344699A Mellila, enclave espagnole sur la côte marocaine. Pour franchir deux barrières de 6 m gardée par des soldats et des policiers, une masse d’hommes et de femmes courent pêle-mêle, attachant parfois des crochets à leurs poignets et des vis à leurs chaussures pour mieux s’accrocher. « La plupart des personnes interrogées disent être montées les unes sur les autres pour réussir à passer. » Un jour ils étaient 2.000, submergeant les défenseurs, pourtant la plupart échouent, et recommencent.

A Jérusalem, dans la vieille ville. Sous protection militaire, à l’abri d’un mur haut de 20 m, juifs, musulmans et chrétiens chantent des hymnes. A l’extérieur, des milliers d’êtres en furie escaladent la muraille, retombent, repartent à l’assaut, mais à force de grimper sur les corps entassés, quelques-uns atteignent le sommet, d’autres suivent, l’enceinte est envahie, les soldats débordés, un massacre commence.

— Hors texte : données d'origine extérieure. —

(* ===== verification/Accounts.v ===== *)
(** Accounts: the tables of the migrations that hold users, servers and news;
    silkroad-gateway/src/login.rs, and agent/src/db/user.rs and server.rs; and
    silkroad-rpc/src/lib.rs: the calls between the gateway and the agents, and
    the interface under which the gateway makes them.

    A query is the function its statement computes on the tables. The gateway
    panics the task of a connection when a query fails; that is left out. *)
From stdpp Require Import base list option strings gmap.
From Stdlib Require Import ZArith Lia.
From S2P Require Import Prelude Utf Text F32 Population Characters.

(** ** The tables *)

Record UserRow := { user_id : Z; username : list Z; password : list Z; passcode : option (list Z) }.

Record UserServer := {
  us_user : Z;
  us_server : Z;
  us_job : Z;
  us_premium_type : Z;
  us_premium_end : option Z;
}.

Record ServerRow := {
  srv_id : Z;
  identifier : Z;
  srv_name : list Z;
  srv_region : list Z;
  srv_address : list Z;
  srv_port : Z;
  srv_token : list Z;
  srv_rpc_address : list Z;
  srv_rpc_port : Z;
}.

Record NewsRow := { title : list Z; body : list Z; date : Z; visible : bool }.

Record Tables := {
  users : list UserRow;
  next_user : Z;
  user_servers : list UserServer;
  servers : list ServerRow;
  next_server : Z;
  news_rows : list NewsRow;
  database : Database;
}.

Definition with_users (us : list UserRow) (next : Z) (t : Tables) : Tables :=
  {| users := us; next_user := next; user_servers := t.(user_servers); servers := t.(servers);
     next_server := t.(next_server); news_rows := t.(news_rows); database := t.(database) |}.
Definition with_user_servers (us : list UserServer) (t : Tables) : Tables :=
  {| users := t.(users); next_user := t.(next_user); user_servers := us; servers := t.(servers);
     next_server := t.(next_server); news_rows := t.(news_rows); database := t.(database) |}.
Definition with_servers (ss : list ServerRow) (next : Z) (t : Tables) : Tables :=
  {| users := t.(users); next_user := t.(next_user); user_servers := t.(user_servers); servers := ss;
     next_server := next; news_rows := t.(news_rows); database := t.(database) |}.
Definition with_database (d : Database) (t : Tables) : Tables :=
  {| users := t.(users); next_user := t.(next_user); user_servers := t.(user_servers); servers := t.(servers);
     next_server := t.(next_server); news_rows := t.(news_rows); database := d |}.

(** ** login.rs *)

(** The crate bcrypt: [verify] of a password against a hash, which fails on a
    malformed hash, and [hash] with the salt it draws. *)
Class Bcrypt := {
  verify : list Z -> list Z -> option bool;
  hash : Z -> list Z -> option (list Z)
}.

Inductive LoginResult := Success (id : Z) | MissingPasscode | InvalidCredentials | Blocked.
Inductive RegistrationResult := Registered | UsernameTaken | DatabaseError.
Inductive SetGmResult := GmSet | GmDatabaseError | UserNotFound.

Section LoginProvider.
Context `{Bcrypt}.

Definition verified (given stored : list Z) : bool := default false (verify given stored).

Definition user_named (name : list Z) (r : UserRow) : bool := bool_decide (r.(username) = name).

Definition try_login (name given : list Z) (t : Tables) : LoginResult :=
  match List.find (user_named name) t.(users) with
  | Some result =>
      if negb (verified given result.(password)) then InvalidCredentials
      else match result.(passcode) with Some _ => MissingPasscode | None => Success result.(user_id) end
  | None => InvalidCredentials
  end.

Definition try_login_passcode (name given code : list Z) (t : Tables) : LoginResult :=
  match List.find (fun r => user_named name r && bool_decide (r.(passcode) = Some code)) t.(users) with
  | Some r => if verified given r.(password) then Success r.(user_id) else InvalidCredentials
  | None => InvalidCredentials
  end.

(** [INSERT], which the unique name of [user_username_unique] can refuse. *)
Definition insert_user (name hashed : list Z) (code : option (list Z)) (t : Tables) : option Tables :=
  if existsb (user_named name) t.(users) then None
  else Some (with_users (t.(users) ++ [{| user_id := t.(next_user); username := name; password := hashed;
                                          passcode := code |}]) (t.(next_user) + 1) t).

(** [register], with what happens to the tables between its two statements. *)
Definition register (name given : list Z) (code : option (list Z)) (salt : Z) (meanwhile : Tables -> Tables)
    (t : Tables) : outcome unit RegistrationResult * Tables :=
  match List.find (user_named name) t.(users) with
  | Some _ => (Ok UsernameTaken, t)
  | None =>
      match hash salt given with
      | None => (Panic, meanwhile t)
      | Some hashed =>
          match insert_user name hashed code (meanwhile t) with
          | Some t => (Ok Registered, t)
          | None => (Ok DatabaseError, meanwhile t)
          end
      end
  end.
End LoginProvider.

Definition with_gm (g : bool) (c : CharacterData) : CharacterData :=
  {| data_id := c.(data_id); Characters.user_id := c.(Characters.user_id); server_id := c.(server_id);
     charname := c.(charname); db_race := c.(db_race); character_type := c.(character_type);
     db_scale := c.(db_scale); db_level := c.(db_level); db_max_level := c.(db_max_level); db_exp := c.(db_exp);
     db_sp := c.(db_sp); db_sp_exp := c.(db_sp_exp); strength := c.(strength); intelligence := c.(intelligence);
     db_stat_points := c.(db_stat_points); db_current_hp := c.(db_current_hp);
     db_current_mp := c.(db_current_mp); deletion_end := c.(deletion_end); pos_x := c.(pos_x); pos_y := c.(pos_y);
     pos_z := c.(pos_z); db_rotation := c.(db_rotation); db_region := c.(db_region);
     db_berserk_points := c.(db_berserk_points); db_gold := c.(db_gold);
     db_beginner_mark := c.(db_beginner_mark); db_gm := g; last_logout := c.(last_logout) |}.

Definition set_gm (character_name : list Z) (g : bool) (t : Tables) : SetGmResult * Tables :=
  let named c := bool_decide (c.(charname) = character_name) in
  match List.find named t.(database).(characters) with
  | None => (UserNotFound, t)
  | Some _ => (GmSet, with_database (update_where named (with_gm g) t.(database)).2 t)
  end.

(** ** db/user.rs *)

(** [ServerUser::fetch]; the insertion fails if the server is not the id of a
    row of [servers] ([user_servers_servers_id_fk]). *)
Definition fetch (id server : Z) (t : Tables) : outcome unit (option ServerUser) * Tables :=
  match List.find (fun r => r.(user_id) =? i32 id) t.(users) with
  | None => (Ok None, t)
  | Some user =>
      match List.find (fun r => (r.(us_user) =? i32 id) && (r.(us_server) =? server)) t.(user_servers) with
      | Some data =>
          (Ok (Some {| Population.id := i32 id; Population.username := user.(username); job := data.(us_job);
                       premium_type := data.(us_premium_type); premium_end := data.(us_premium_end) |}), t)
      | None =>
          if existsb (fun s => s.(srv_id) =? server) t.(servers) then
            (Ok (Some {| Population.id := i32 id; Population.username := user.(username); job := 0;
                         premium_type := 0; premium_end := None |}),
             with_user_servers (t.(user_servers) ++ [{| us_user := i32 id; us_server := server; us_job := 0;
                                                        us_premium_type := 0; us_premium_end := None |}]) t)
          else (Err tt, t)
      end
  end.

(** The number of users of a job, hunters first. *)
Definition fetch_job_distribution (shard : Z) (t : Tables) : Z * Z :=
  let count j := u32 (Z.of_nat (length (List.filter (fun r =>
    (r.(us_job) =? j) && (r.(us_server) =? shard)) t.(user_servers)))) in
  (count 2, count 1).

(** ** db/server.rs *)

(** [varchar] columns refuse longer texts. *)
Definition server_fits (r : ServerRow) : bool :=
  let within n (s : list Z) := (length s <=? n)%nat in
  within 255%nat r.(srv_name) && within 3%nat r.(srv_region) && within 255%nat r.(srv_address)
  && within 255%nat r.(srv_token) && within 255%nat r.(srv_rpc_address).

(** [ServerRegistration::setup]: a row of the identifier is updated and keeps
    its id; the sequence of ids advances anyway. *)
Definition setup (server : Z) (name region address : list Z) (port : Z) (rpc_address : list Z) (rpc_port : Z)
    (token : list Z) (t : Tables) : outcome unit unit * Tables :=
  let row id := {| srv_id := id; identifier := i16 server; srv_name := name; srv_region := region;
                   srv_address := address; srv_port := i16 port; srv_token := token;
                   srv_rpc_address := rpc_address; srv_rpc_port := i16 rpc_port |} in
  if negb (server_fits (row t.(next_server))) then (Err tt, t)
  else
    let mine r := r.(identifier) =? i16 server in
    (Ok tt,
     if existsb mine t.(servers)
     then with_servers (map (fun r => if mine r then row r.(srv_id) else r) t.(servers)) (t.(next_server) + 1) t
     else with_servers (t.(servers) ++ [row t.(next_server)]) (t.(next_server) + 1) t).

(** ** silkroad-rpc/src/lib.rs *)

Inductive ServerPopulation := Full | Crowded | Populated | Easy.

Definition u8_of_population (p : ServerPopulation) : Z :=
  match p with Full => 0 | Crowded => 1 | Populated => 2 | Easy => 3 end.

Definition population_of_f32 (value : f32) : ServerPopulation :=
  if fltb value (f32_of_decimal false 25 (-2)) then Easy
  else if fltb value (f32_of_decimal false 6 (-1)) then Populated
  else if fltb value (f32_of_decimal false 98 (-2)) then Crowded
  else Full.

Record ServerStatusReport := { healthy : bool; population : ServerPopulation }.

Record ReserveRequest := { request_user : Z; request_username : list Z }.

Inductive ReserveResponse :=
| Reserved (token alive : Z)
| NotFound
| NoSpot
| Duplicate
| RequestError (message : list Z).

(** What happens to a call: it is delivered, or it fails before or after it
    was; with the clock readings and the draws of the other side. *)
Inductive Transport := Delivered | LostRequest | LostResponse.

Record Call := { transport : Transport; handled_at : Z; reserved_at : Z; draws : nat -> Z }.

(** A report, no connection, or another error. *)
Inductive StatusResult := Report (r : ServerStatusReport) | NotAccessible | OtherError.

(** The agents as the gateway sees them: a status by address, and requests to
    reserve a spot, which work on the tables they share. *)
Class AgentRpc (A : Type) := {
  get_status : Transport -> list Z -> A -> StatusResult;
  post_request : Call -> list Z -> list Z -> ReserveRequest -> Tables * A -> option ReserveResponse * (Tables * A)
}.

Les événements de Mellila ne sont que trop réels. [1] Chaque jour, des milliers d’Africains risquent leur vie pour émigrer en Europe. De toutes les photos, la plus forte peut-être montre, au loin, des hommes en équilibre périlleux au sommet de la barrière métallique, prêts à retomber du « bon » côté, tandis qu’au premier plan, sur une verte pelouse, deux personnes jouent paisiblement au golf.

La scène de Jérusalem est extraite du film World War Z (2013), inspiré du roman de Max Brooks, World War Z, Une histoire orale de la Guerre des zombies (2006), récit post-apocalyptique où les zombies ayant envahi presque tout le globe, il s’agit autant d’organiser la survie que de les anéantir.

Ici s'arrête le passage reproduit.